ABSTRACT About half the volume of sawlogs ends up as sawn and planed timber. The rest is lost due to drying shrinkage or is turned into by products. As the raw material is a major expense for a sawmill, it is important to reduce waste. To investigate how much the volume yield in the production of sawn and planed timber could be increased by reducing the target dimensions in the sawing stage in a sawmill, two groups of sawn timber were planed under similar conditions. One group consisted of sawn Scots pine timber with a large variation in twist. The other group consisted of sawn Norway spruce timber planed under different pressure settings. Using X-ray images, the minimum dimension for avoiding planer misses was calculated for each board, to find the smallest green target dimension. This was compared to actual measured dimensions. It was found that most sawn timber had unnecessarily large dimensions, and it was also found that a reduction in the target dimensions could increase the volume yield for sawn and planed timber by more than 3 percentage points. Boards with large twist would however need a higher planing allowance. The effect of the planer pressure setting was negligible.

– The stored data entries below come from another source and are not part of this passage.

Lemma flattenNode_good k p n r : connective k p -> bdom n -> isKind k n = true ->
  flattenNode n (ConstBool (negb p)) (ConstBool p) = Ok r -> good_answer n r.
Proof.
  intros Hk [Hn Hsz] Hkn H. pose proof (fun m => connective_kind k p m Hk) as Hop.
  assert (Hg : getKind n = k) by by apply bool_decide_eq_true in Hkn. unfold flattenNode in H. rewrite Hg in H.
  assert (Hc : isConst n = false) by by rewrite (Hop n Hkn).
  pose proof (flat_init k (ConstBool (negb p)) (ConstBool p) n Hkn) as HI.
  destruct (flatten_process_ok k (ConstBool (negb p)) (ConstBool p) n Hop (num_nodes n) [n] [ConstBool p] []) as (q & Hq & Hres); [cbn; lia | done |].
  rewrite Hq, M_bind_Ok in H. destruct q as [cl|]; [| injection H as <-; by apply good_const]. destruct Hres as [v' HI'].
  assert (Hcost : forall ch, 2 + sum_list_with brank ch <= brank (MkNode k ch)) by (intros; destruct Hk as [[-> _] | [-> _]]; cbn; lia).
  pose proof (flatten_process_size k (ConstBool (negb p)) (ConstBool p) n Hop brank 2 _ Hcost _ _ _ _ HI Hq) as Hlen.
  cbn [sum_list_with] in Hlen. pose proof (brank_sum_length cl) as Hlc.
  assert (Hbf : Forall (fun c => bformula c = true) cl).
  { rewrite Forall_forall. intros c Hcl. apply (below_bformula k n); [by destruct Hk as [[-> _] | [-> _]] | done |]. apply HI'. auto. }
  destruct cl as [|c1 [|c2 cl]].
  - injection H as <-. by apply good_const.
  - injection H as <-. apply Forall_cons in Hbf as [Hb _]. apply good_again; [done | done | cbn in Hlen; lia].
  - unfold build_flat in H. rewrite (proj2 (Z.ltb_lt _ _)) in H by lia. unfold mkNode in H.
    assert (Ha : arity_ok k (length (c1 :: c2 :: cl)) = true) by by destruct Hk as [[-> _] | [-> _]].
    rewrite Ha, (proj2 (Z.leb_le _ _)) in H by lia. cbn [andb check] in H. rewrite !M_bind_Ok in H. injection H as <-.
    remember (c1 :: c2 :: cl) as cl' eqn:Ecl. split; [| split; [| split; [| split]]]; cbn [node status]; try done; try congruence.
    + apply bformula_node; [by destruct Hk as [[-> _] | [-> _]] |]. done.
    + destruct Hk as [[-> _] | [-> _]]; cbn; lia.
    + intros _. right. split; [by destruct Hk as [[-> _] | [-> _]] |]. assert (Hst := scan_flat_stable k (ConstBool (negb p)) (ConstBool p) cl' (fi_list _ _ _ _ _ _ _ HI')).
      unfold bool_preRewrite. destruct Hk as [[-> ->] | [-> ->]]; cbn [getKind]; unfold rewrite_flat; cbn [children]; cbn [negb] in Hst; by rewrite Hst.
Qed.
Lemma flat_good k p n r : connective k p -> bdom n -> isKind k n = true ->
  rewrite_flat k (ConstBool (negb p)) (ConstBool p) n = Ok r -> good_answer n r.
Proof.
  intros Hk Hd Hkn H. unfold rewrite_flat in H. destruct (scan_flat _ _ _ _ _) as [[]|].
  - injection H as <-. apply good_done, Hd.
  - by eapply flattenNode_good.
  - injection H as <-. apply good_const. by rewrite (connective_kind k p n Hk Hkn).
Qed.

Lemma preRewrite_good n r : bdom n -> bool_preRewrite n = Ok r -> good_answer n r.
Proof.
  intros Hd H. pose proof (proj1 Hd) as Hn. unfold bool_preRewrite in H.
  destruct (getKind n) eqn:K; try (injection H as <-; by apply good_done).
  - by apply equal_good.
  - by apply not_good.
  - apply (flat_good AND true); [by left | done | by apply bool_decide_eq_true | done].
  - apply (flat_good OR false); [by right | done | by apply bool_decide_eq_true | done].
  - by apply implies_good.
  - by apply xor_good.
  - by apply ite_good.
Qed.
End answers.

(** ** Terms in normal form *)
Section stable.
Context {TR : TheoryRewriters}.

(** The answer of a theory that leaves the node as it is. *)
Definition leaves_it (m : M RewriteResponse) (n : Node) : bool :=
  match m with Ok r => bool_decide (status r = REWRITE_DONE) && node_eqb (node r) n | Throw _ => false end.
(** A term that its theories leave as it is, before and after its children, and so below. *)
Fixpoint stable (n : Node) : bool :=
  match theoryOf n with Ok t => leaves_it (callPreRewrite t n) n && leaves_it (callPostRewrite t n) n | Throw _ => false end &&
  isOk (isEqualityNode n) &&
  match n with
  | MkNode k ch => arity_ok k (length ch) && (Z.of_nat (length ch) <=? MAX_CHILDREN)%Z && forallb stable ch
  | _ => true
  end.
Lemma leaves_it_inv m n : leaves_it m n = true -> m = Ok (MkResponse REWRITE_DONE n).
Proof. destruct m as [[st n']|]; [| done]. intros [Hs%bool_decide_eq_true Hn%node_eqb_eq]%andb_true_iff. cbn in *. by subst. Qed.
Lemma stable_inv n : stable n = true -> exists t, theoryOf n = Ok t /\ callPreRewrite t n = Ok (MkResponse REWRITE_DONE n) /\
  callPostRewrite t n = Ok (MkResponse REWRITE_DONE n) /\ exists b, isEqualityNode n = Ok b.
Proof.
  intros H. assert (match theoryOf n with Ok t => leaves_it (callPreRewrite t n) n && leaves_it (callPostRewrite t n) n | Throw _ => false end = true /\ isOk (isEqualityNode n) = true) as [H1 H2].
  { destruct n; cbn [stable] in H; apply andb_true_iff in H as [[? ?]%andb_true_iff _]; done. }
  destruct (theoryOf n) as [t|]; [| done]. apply andb_true_iff in H1 as [Hpre%leaves_it_inv Hpost%leaves_it_inv]. exists t. do 3 (split; [done |]).
  destruct (isEqualityNode n) as [b|]; [by exists b | done].
Qed.
Lemma stable_node k ch : stable (MkNode k ch) = true -> arity_ok k (length ch) = true /\ (Z.of_nat (length ch) <= MAX_CHILDREN)%Z /\ Forall (fun c => stable c = true) ch.
Proof.
  cbn [stable]. intros [_ [[Ha Hl%Z.leb_le]%andb_true_iff Hch]%andb_true_iff]%andb_true_iff. do 2 (split; [done |]).
  rewrite Forall_forall. rewrite forallb_forall in Hch. intros c Hc. by apply Hch, list_elem_of_In.
Qed.

(** The terms that are rewritten here, and what a rewritten form keeps: a term in normal form is itself, a formula is one over atoms it had. *)
Definition ndom (leaf : Node -> bool) (n : Node) : Prop := stable n = true \/ sized leaf n.
Record keeps (leaf : Node -> bool) (n m : Node) : Prop := {
  keeps_stable : stable n = true -> m = n;
  keeps_atoms a : a ∈ formula_atoms m -> a ∈ formula_atoms n;
  keeps_formula : bformula leaf n = true -> bformula leaf m = true }.
#[export] Instance keeps_preorder leaf : PreOrder (keeps leaf).
Proof.
  split; [by intros n |]. intros n m k [S1 A1 F1] [S2 A2 F2]. split; [| by auto | by auto].
  intros Hn. pose proof (S1 Hn) as ->. by apply S2.
Qed.
End stable.

(** ** The contract *)
Section contract.
Context {G : Gmp} {HG : GmpSpec G} {NR : NestedRewriter}.
Context (node_lt : Node -> Node -> bool) (hash_order : list (Node * Count) -> list (Node * Count)) (divByZeroConst extractArith : bool).
(** The rewriters of the builtin theory and of UF, which own no node of the kinds of this development. *)
Context (other : TheoryId -> Node -> M RewriteResponse).

(** The tables generated from [rewriter_tables_template.h]. *)
#[export] Instance rewriter_tables : TheoryRewriters := {|
  callPreRewrite t n := match t with
    | THEORY_BOOL => bool_preRewrite n
    | THEORY_BV => preRewrite node_lt hash_order divByZeroConst extractArith n
    | _ => other t n end;
  callPostRewrite t n := match t with
    | THEORY_BOOL => bool_postRewrite n
    | THEORY_BV => postRewrite node_lt hash_order divByZeroConst extractArith n
    | _ => other t n end |}.

(** The atoms of the formulas are in normal form and have Boolean values. *)
Context (leaf : Node -> bool).
Hypothesis leaf_value : forall e a, theory_atom a = true -> leaf a = true -> exists b, eval e a = Some (VBool b).
Hypothesis leaf_stable : forall a, theory_atom a = true -> leaf a = true -> stable a = true.
Abbreviation bdom := (sized leaf).
Abbreviation ndom := (ndom leaf).
Abbreviation keeps := (keeps leaf).
Abbreviation rewritten := (rewritten ndom brank keeps).

Lemma preRewrite_runs n : bdom n -> exists r, bool_preRewrite n = Ok r /\ good_answer leaf n r /\ refines n (node r).
Proof.
  intros Hd. destruct (bformula_value leaf leaf_value sample_env n (proj1 Hd)) as [b Hb].
  assert (Hsz : (Z.of_nat (num_nodes n) < MAX_CHILDREN)%Z) by (pose proof (brank_nodes n); destruct Hd; lia).
  destruct (bool_preRewrite_ok sample_env n _ Hb Hsz) as (r & Hr & _). exists r. split; [done |]. split; [by apply preRewrite_good |].
  intros e v Hv. destruct (bool_preRewrite_ok e n v Hv Hsz) as (r' & Hr' & He). congruence.
Qed.
(** The atoms of an answer are among those of the formula, because the answer is good over these atoms as well. *)
Lemma answer_atoms n r : bdom n -> bool_preRewrite n = Ok r -> forall a, a ∈ formula_atoms (node r) -> a ∈ formula_atoms n.
Proof.
  intros [Hn Hsz] Hr a Ha. destruct (preRewrite_good (fun a => leaf a && own_atoms n a) n r) as [Hb _]; [| done |].
  - split; [by apply bformula_own | done].
  - apply (bformula_atoms _ _ _ Hb) in Ha. apply andb_true_iff in Ha as [_ Ha%bool_decide_eq_true]. done.
Qed.
(** A formula in the domain is in normal form or has a connective on top. *)
Lemma ndom_cases n : ndom n -> stable n = true \/ (stable n = false /\ bdom n /\ theory_atom n = false).
Proof.
  intros H. destruct (stable n) eqn:Hs; [by left | right]. destruct H as [H | Hd]; [congruence |]. do 2 (split; [done |]).
  destruct (theory_atom n) eqn:Ha; [| done]. destruct Hd as [Hd _]. rewrite bformula_atom in Hd by done. by rewrite (leaf_stable n Ha Hd) in Hs.
Qed.
Lemma stable_rewritten n : stable n = true -> rewritten n n.
Proof. intros H. apply rewritten_refl; [apply _ | by left]. Qed.
Lemma stable_responds t n : stable n = true -> theoryOf n = Ok t -> responds ndom brank keeps t n (MkResponse REWRITE_DONE n).
Proof. intros H Ht. split; [by apply stable_rewritten |]. cbn. by intros [? | ?]. Qed.

Lemma answer_rewritten n r : bdom n -> stable n = false -> bool_preRewrite n = Ok r -> good_answer leaf n r -> refines n (node r) -> rewritten n (node r).
Proof.
  intros [Hn Hsz] Hst Hr0 (Hb & Hr & _ & _ & Hc) Href. split; [right; split; [done | lia] | done | | done | |].
  - split; [congruence | by apply answer_atoms | done].
  - intros He. unfold term_equality in He. rewrite (bformula_equality leaf leaf_value n Hn) in He. discriminate He.
  - intros Hk. by rewrite (Hc Hk).
Qed.
Lemma answer_responds n r : bdom n -> stable n = false -> theory_atom n = false -> bool_preRewrite n = Ok r -> good_answer leaf n r -> refines n (node r) ->
  responds ndom brank keeps THEORY_BOOL n r.
Proof.
  intros Hd Hst Ha Hr Hg Href. split; [by apply answer_rewritten |]. destruct Hg as (Hb & _ & Hlt & Hdone & _). intros [Hs | Hs]; [by apply Hlt |].
  destruct (decide (status r = REWRITE_DONE)) as [E | E]; [| by apply Hlt]. destruct (Hdone E) as [En | [En _]].
  - rewrite En in Hs. by rewrite (bformula_theory leaf leaf_value n (proj1 Hd) Ha) in Hs.
  - by rewrite (bformula_theory leaf leaf_value _ Hb En) in Hs.
Qed.
Lemma structured_connective k ch : structured (MkNode k ch) = true -> connective_kind_b k = true.
Proof. by destruct k. Qed.
Lemma connective_structured k ch : connective_kind_b k = true -> bformula normal_atom (MkNode k ch) = true -> structured (MkNode k ch) = true.
Proof.
  intros Hk [Ha Hch]%bformula_node; [| done]. destruct k; try done. destruct ch as [|c ch]; [done |]. apply Forall_cons in Hch as [Hc _].
  cbn. unfold child0_boolean. cbn. by rewrite (bformula_type normal_atom normal_atom_value c Hc).
Qed.
(** The leaves the stream sees are the theory atoms, variables and constants. *)
Lemma bformula_leaves n : bformula normal_atom n = true ->
  bform n = true /\ (forall a, In a (leaves n) -> isConstBool a = true \/ boolVar a = true \/ a ∈ formula_atoms n) /\
  (forall a, a ∈ formula_atoms n -> In a (leaves n)).
Proof.
  induction n as [x t|b|v|k ch IH] using node_ind'; intros Hn; try done.
  - destruct t; try done. split; [done |]. split; [intros a [<-|[]]; by right; left | intros a Ha; by apply elem_of_nil in Ha].
  - split; [done |]. split; [intros a [<-|[]]; by left | intros a Ha; by apply elem_of_nil in Ha].
  - destruct (connective_kind_b k) eqn:Hk.
    + pose proof (connective_structured k ch Hk Hn) as Hs. apply bformula_node in Hn as [Ha Hch]; [| done].
      rewrite leaves_structured by done. rewrite Forall_forall in IH, Hch. split; [| split].
      * change (bform (MkNode k ch)) with
          (if structured (MkNode k ch) then arity_ok k (length ch) && forallb bform ch
           else match k with EQUAL => isOk (child0_boolean ch) | _ => true end).
        rewrite Hs, Ha. apply forallb_forall. intros c Hc%list_elem_of_In. by apply IH, Hch.
      * intros a (l & (c & <- & Hc)%in_map_iff & Hal)%in_concat. apply list_elem_of_In in Hc.
        destruct (IH c Hc (Hch c Hc)) as (_ & H1 & _). destruct (H1 a Hal) as [?|[?|?]]; [by left | by right; left |].
        right. right. by eapply atoms_child.
      * intros a (c & Hc & Hac)%atoms_inv; [| done]. eapply in_leaves_child; [by apply list_elem_of_In | by apply IH; [| apply Hch |]].
    + assert (structured (MkNode k ch) = false) as Hs by (destruct (structured (MkNode k ch)) eqn:E; [apply structured_connective in E; congruence | done]).
      rewrite leaves_leaf by done. cbn [formula_atoms]. rewrite Hk. split; [| split].
      * cbn [bform]. rewrite Hs. by destruct k.
      * intros a [<-|[]]. right. right. by apply list_elem_of_singleton.
      * intros a ->%list_elem_of_singleton. by left.
Qed.
End formulas.

Section eager_ok.
Context {G : Gmp} {HG : GmpSpec G} {TR : TheoryRewriters} {HR : BitRewriters TR}.
Context (optProof : bool) (RF : nat).
Hypothesis HRF : eager_fuel <= RF.
Context (al : Z -> bool) (mu : Node -> bool) (e : env).
Abbreviation St := EagerBitblaster.St.
Abbreviation bitform := (bitform optProof).
Abbreviation bit_leaf := (bit_leaf optProof).
Abbreviation gatom := (gatom optProof).
Abbreviation gterm := (gterm optProof).
Abbreviation atomlike := (atomlike optProof).
Abbreviation vars st := (EagerBitblaster.d_variables (snd st)).

(** [mu] gives the bits of variables and the Boolean variables their values. *)
Hypothesis mu_bits : forall x n i, (0 <= i < n)%Z ->
  mu (MkNode (BITVECTOR_BITOF i) [Var x (BITVECTOR_TYPE n)]) = Z.testbit (e_bv e x n) i.
Hypothesis mu_bool : forall x, mu (Var x BOOLEAN_TYPE) = e_bool e x.

(** If [Induced], [mu] is the valuation of the leaves that [e] induces. *)
Context (Induced : Prop).
Hypothesis Induced_mu : Induced -> forall a b, structured a = false -> isConstBool a = false ->
  eval e a = Some (VBool b) -> mu a = b.
Definition Good (s : CnfStream) : Prop := Induced \/ (sat al s /\ Agree al mu s).

Lemma grow_Good s s' : grow s s' -> Good s' -> Good s.
Proof. intros Hg [H|[H1 H2]]; [by left | right; split; [by eapply grow_sat | by eapply grow_Agree]]. Qed.
(* ===== verification/EagerSat.v ===== *)
(** * The eager solver decides satisfiability

    The theorems of [EagerBitblastSolver] as a whole, with the rewriter of the program,
    from the invariant of [EagerCorrect]: asserting formulas of the fragment terminates without an
    exception; the clauses are satisfiable exactly if the formulas are; what
    [collectModelInfo] reads off a satisfying assignment determines a model of the formulas;
    and [checkSat] answers accordingly, for a SAT solver that decides satisfiability. *)

From S2P Require Import Prelude Integer BitVector Node BitblastUtils BitblastStrategies BitblastCorrect.
From S2P Require Import BVRules BVNormalize BVSolveEq BVRewriter BoolRewriter RewriterLoop RewriterLoopCorrect BoolFormulas.
From S2P Require Import CnfStream CnfCorrect EagerBitblaster PlainCircuits EagerCorrect.
Local Open Scope nat_scope.

(** ** Numbers from bits *)
Fixpoint num_of (f : nat -> bool) (n : nat) : Z :=
  match n with 0 => 0%Z | S m => (2 * num_of (fun i => f (S i)) m + Z.b2z (f 0%nat))%Z end.

Lemma num_of_bits f n i : i < n -> Z.testbit (num_of f n) (Z.of_nat i) = f i.
Proof.
  revert f i. induction n as [|n IH]; intros f i Hi; [lia |]. cbn [num_of]. destruct i as [|i].
  - apply Z.testbit_0_r.
  - rewrite Nat2Z.inj_succ, Z.testbit_succ_r by lia. apply (IH (fun i => f (S i))). lia.
Qed.

Lemma num_of_range f n : (0 <= num_of f n < 2 ^ Z.of_nat n)%Z.
Proof.
  revert f. induction n as [|n IH]; intros f; [cbn; lia |]. cbn [num_of].
  specialize (IH (fun i => f (S i))). rewrite Nat2Z.inj_succ, Z.pow_succ_r by lia. destruct (f 0); cbn; lia.
Qed.

(** ** The model an assignment stands for *)
Definition leaf_value (al : Z -> bool) (s : CnfStream) (a : Node) : bool :=
  match lookupLiteral s a with Some l => lval al l | None => false end.

Definition model_of (al : Z -> bool) (s : CnfStream) : env := {|
  e_bool x := leaf_value al s (Var x BOOLEAN_TYPE);
  e_bv x n := num_of (fun i => leaf_value al s (EagerBitblaster.mkBitOf (Var x (BITVECTOR_TYPE n)) i)) (Z.to_nat n);
  e_udiv0 _ _ := 0%Z;
  e_urem0 _ _ := 0%Z
|}.

Lemma model_of_bits al s x n i : (0 <= i < n)%Z ->
  leaf_value al s (MkNode (BITVECTOR_BITOF i) [Var x (BITVECTOR_TYPE n)]) = Z.testbit (e_bv (model_of al s) x n) i.
Proof.
  intros Hi. cbn. rewrite <- (Z2Nat.id i) at 2 by lia. rewrite num_of_bits by lia.
  unfold EagerBitblaster.mkBitOf. by rewrite Z2Nat.id by lia.
Qed.

Lemma leaf_value_Agree al s : Agree al (leaf_value al s) s.
Proof. intros n l _ _ Hl. unfold leaf_value. by rewrite Hl. Qed.

(** ** The assignment a model stands for *)
Definition induced (e : env) (a : Node) : bool :=
  match a with
  | MkNode (BITVECTOR_BITOF i) [Var x (BITVECTOR_TYPE n)] => Z.testbit (e_bv e x n) i
  | _ => match eval e a with Some (VBool b) => b | _ => false end
  end.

Handling positioning errors when optimizing sawing of Scots pine and Norway spruce logs using CT scanning

Since computed tomography (CT) X-ray scanning is becoming a reality in sawmills, different studies have been made to establish how well the sawing position of a log can be optimized using CT data. It is also known that positioning errors have an adverse effect on optimization, since the optimization methods used are rather sensitive to positioning errors. To mitigate the effect of positioning errors, a method is proposed in this article that filters results produced by sawing simulation, using a Gaussian filter of a size according to the positioning error. Using these filtered values for optimization, it is possible to retain two percent extra value of the sawn timber, when rotation and offset errors are present, compared to a regular optimization method. A method more robust to positioning errors is more useful in practice, since positioning errors of various magnitudes are always present in sawmills. The main contribution of this paper is, therefore, an optimization method that reduces the effect of positioning errors.